(** ** The blocks of a file *)

(** An inode with [nb] blocks between [lo] and [hi], with the bytes [g]. *)
Record FileI (v : Z -> block) (lo hi : Z) (p : inode) (nb : Z) (g : Z -> Z) : Prop := {
  fi_len : length (addrs p) = 13%nat;
  fi_nb : 0 <= nb <= MAXFILE;
  fi_blk : forall n, 0 <= n < MAXFILE -> (iblk v p n = 0 /\ nb <= n) \/ (lo <= iblk v p n < hi /\ n < nb);
  fi_ind : (addr_at p NDIRECT = 0 /\ nb <= 12) \/ (lo <= addr_at p NDIRECT < hi /\ 12 < nb);
  fi_inj : forall n m, 0 <= n < nb -> 0 <= m < nb -> iblk v p n = iblk v p m -> n = m;
  fi_indne : forall n, 0 <= n < nb -> iblk v p n <> addr_at p NDIRECT;
  fi_data : forall n k, 0 <= n < nb -> 0 <= k < BS -> byte_at (v (iblk v p n)) k = g (n * BS + k)
}.

Definition own (v : Z -> block) (p : inode) (nb b : Z) : Prop :=
  (exists n, 0 <= n < nb /\ b = iblk v p n) \/ (12 < nb /\ b = addr_at p NDIRECT).

(** The blocks that a file of [nb] blocks takes: the indirect one, too. *)
Definition cst (nb : Z) : Z := if 12 <? nb then nb + 1 else nb.

Lemma cst_mono n m : n <= m -> cst n <= cst m.
Proof. intros H. unfold cst. destruct (12 <? n) eqn:E, (12 <? m) eqn:E'; bool_to_prop; lia. Qed.

(** The blocks are found in the inode and in its indirect block. *)
Lemma iblk_ext v v' p p' n : addrs p' = addrs p -> (addr_at p NDIRECT <> 0 -> v' (addr_at p NDIRECT) = v (addr_at p NDIRECT)) -> iblk v' p' n = iblk v p n.
Proof.
  intros Ha Hv. unfold iblk, addr_at in *. rewrite Ha. destruct (n <? 12); [done|]. destruct (default 0 (addrs p !! NDIRECT) =? 0) eqn:E; [done|]. apply Z.eqb_neq in E. by rewrite Hv.
Qed.

Lemma own_range v lo hi p nb g b : FileI v lo hi p nb g -> own v p nb b -> lo <= b < hi.
Proof.
  intros [_ Hn Hb Hi _ _ _] [(n & Hn' & ->)|[H12 ->]]; [destruct (Hb n ltac:(lia)); lia|lia].
Qed.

——

• Exercise details: All the lines above must appear again in the answer, word for word.

• Answer:
(** ** The blocks of a file *)

(** An inode with [nb] blocks between [lo] and [hi], with the bytes [g]. *)
Record FileI (v : Z -> block) (lo hi : Z) (p : inode) (nb : Z) (g : Z -> Z) : Prop := {
  fi_len : length (addrs p) = 13%nat;
  fi_nb : 0 <= nb <= MAXFILE;
  fi_blk : forall n, 0 <= n < MAXFILE -> (iblk v p n = 0 /\ nb <= n) \/ (lo <= iblk v p n < hi /\ n < nb);
  fi_ind : (addr_at p NDIRECT = 0 /\ nb <= 12) \/ (lo <= addr_at p NDIRECT < hi /\ 12 < nb);
  fi_inj : forall n m, 0 <= n < nb -> 0 <= m < nb -> iblk v p n = iblk v p m -> n = m;
  fi_indne : forall n, 0 <= n < nb -> iblk v p n <> addr_at p NDIRECT;
  fi_data : forall n k, 0 <= n < nb -> 0 <= k < BS -> byte_at (v (iblk v p n)) k = g (n * BS + k)
}.

Definition own (v : Z -> block) (p : inode) (nb b : Z) : Prop :=
  (exists n, 0 <= n < nb /\ b = iblk v p n) \/ (12 < nb /\ b = addr_at p NDIRECT).

(** The blocks that a file of [nb] blocks takes: the indirect one, too. *)
Definition cst (nb : Z) : Z := if 12 <? nb then nb + 1 else nb.

Lemma cst_mono n m : n <= m -> cst n <= cst m.
Proof. intros H. unfold cst. destruct (12 <? n) eqn:E, (12 <? m) eqn:E'; bool_to_prop; lia. Qed.

(** The blocks are found in the inode and in its indirect block. *)
Lemma iblk_ext v v' p p' n : addrs p' = addrs p -> (addr_at p NDIRECT <> 0 -> v' (addr_at p NDIRECT) = v (addr_at p NDIRECT)) -> iblk v' p' n = iblk v p n.
Proof.
  intros Ha Hv. unfold iblk, addr_at in *. rewrite Ha. destruct (n <? 12); [done|]. destruct (default 0 (addrs p !! NDIRECT) =? 0) eqn:E; [done|]. apply Z.eqb_neq in E. by rewrite Hv.
Qed.

Lemma own_range v lo hi p nb g b : FileI v lo hi p nb g -> own v p nb b -> lo <= b < hi.
Proof.
  intros [_ Hn Hb Hi _ _ _] [(n & Hn' & ->)|[H12 ->]]; [destruct (Hb n ltac:(lia)); lia|lia].
Qed.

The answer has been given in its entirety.